>>>>

(** The cache is keyed by the kernel's version, but what it holds depends on the
    kernel's command line too: a user who follows the remedy and adds landlock to
    it is still told that nothing is enforced, and one who boots without it is told
    nothing. *)
Theorem cache_outlives_lsm_change :
  let off := ex_daemon "present_not_enforcing" in
  let on := ex_daemon "enforcing" in
  verdict_of off = Some false /\ verdict_of on = Some true /\
  banners (boot on (boot off fresh_host)) = [NotInLsmStack] /\
  banners (boot off (boot on fresh_host)) = [].
Proof. by vm_compute. Qed.

Lemma doctor_report_spec_witness :
  exists r, runDoctor no_env None ex_options (ex_daemon "enforcing") = Done r /\ enforcementActive r = true /\ reasons r = [].
Proof.
  destruct (runDoctor no_env None ex_options (ex_daemon "enforcing")) as [r| |] eqn:E; [|by vm_compute in E..].
  destruct (doctor_report_spec _ _ _ _ _ E) as (Ha & _ & _ & Hr).
  assert (enforcementActive r = true) as Hact by (vm_compute in E; injection E as <-; reflexivity).
  exists r. split; [reflexivity|]. split; [exact Hact|]. by apply Hr.
Defined.

Lemma banner_agrees_with_doctor_witness :
  bannerPrinted (warnIfEnforcementInactive no_env (ex_daemon "unsupported") "t" "berth/notes:dev-1" None fresh_host).2 = true.
Proof.
  destruct (runDoctor no_env None ex_options (ex_daemon "unsupported")) as [r| |] eqn:E; [|by vm_compute in E..].
  eapply (banner_agrees_with_doctor no_env None ex_options (ex_daemon "unsupported") r "t" "berth/notes:dev-1" ex_info _ fresh_host []);
    [exact E| |reflexivity|reflexivity|right; reflexivity|reflexivity|reflexivity|discriminate|].
  - split; [reflexivity|]. split; [discriminate|]. split; [reflexivity|]. exists ex_info. split; [reflexivity|]. intros n. discriminate.
  - vm_compute in E. injection E as <-. split; reflexivity.
Defined.

Lemma delegation_sound_witness :
  exists i v, info (ex_daemon "enforcing") = Answers i /\ Attest.truthy (oprop "v2" (oprop "cgroup" v)) = true.
Proof.
  destruct (cgroupDelegationForBoot no_env (ex_daemon "enforcing") "t" "i" None fresh_host) as [dl l'] eqn:E.
  destruct (delegation_sound _ _ _ _ _ _ _ _ E) as [_ H].
  destruct H as (_ & i & v & Hi & _ & Hv & _); [vm_compute in E; by injection E as <- _|]. by exists i, v.
Defined.

Lemma attested_kernel_was_probed_witness :
  exists p, probe (ex_daemon "enforcing") "notes:dev" None = Answers p /\ field "status" p = JStr "enforcing".
Proof.
  destruct (enforcementStatusForBoot (ex_daemon "enforcing") "t" "notes:dev" None true false fresh_host) as [[a| |] l'] eqn:Ea;
    [|by vm_compute in Ea..].
  set (f := BootEvidence.facts (BootEvidence.lines [BootEvidence.boot_line "b1"; BootEvidence.agent_init_line "b1" "notes" "FullyEnforced"])).
  destruct (BootEvidence.gatherBootEvidence JsonParse.parse "c" "i" f (JObj a)) as [e|] eqn:Ee.
  2:{ vm_compute in Ea. injection Ea as <- _. by vm_compute in Ee. }
  destruct (Attest.deriveEnforcementStatus (match oprop "rulesetReports" e with JArr r => r | _ => [] end) (oprop "doctorProbe" e)) as [v|] eqn:Ev.
  2:{ vm_compute in Ea. injection Ea as <- _. vm_compute in Ee. injection Ee as <-. by vm_compute in Ev. }
  assert (Attest.status v = "ACTIVE") as Hact.
  { vm_compute in Ea. injection Ea as <- _. vm_compute in Ee. injection Ee as <-. vm_compute in Ev. by injection Ev as <-. }
  destruct (attested_kernel_was_probed JsonParse.parse _ _ _ _ _ _ _ _ _ _ _ _ _ Ea Ee Ev Hact) as (p & Hp & Hs).
  exists p. split; [exact Hp|]. apply Hs. injection Hp as <-. reflexivity.
Defined.

Lemma probe_container_removed_witness :
  last (probeKernel JsonParse.parse {| pr_create := Answers tt; pr_attach := Answers tt; pr_start := Fails "no"; pr_wait := Silent; pr_output := "" |} "i" None).1
  = Some Remove.
Proof. apply probe_container_removed; [reflexivity|discriminate]. Defined.

Lemma null_cache_silences_witness :
  (enforcementStatusForBoot (ex_daemon "enforcing") "t" "i" None true false
     {| cache_file := Some JNull; writable := true; bannerPrinted := false; banners := [] |}).1 = Done unknown_answer.
Proof.
  apply (null_cache_silences (ex_daemon "enforcing") "t" "i" None false
    {| cache_file := Some JNull; writable := true; bannerPrinted := false; banners := [] |} ex_info no_env); reflexivity.
Defined.

End Doctor.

<<<<

Each line that includes the string "writable" should be copied from the data.

     {| cache_file := Some JNull; writable := true; bannerPrinted := false; banners := [] |}).1 = Done unknown_answer.
    {| cache_file := Some JNull; writable := true; bannerPrinted := false; banners := [] |} ex_info no_env); reflexivity.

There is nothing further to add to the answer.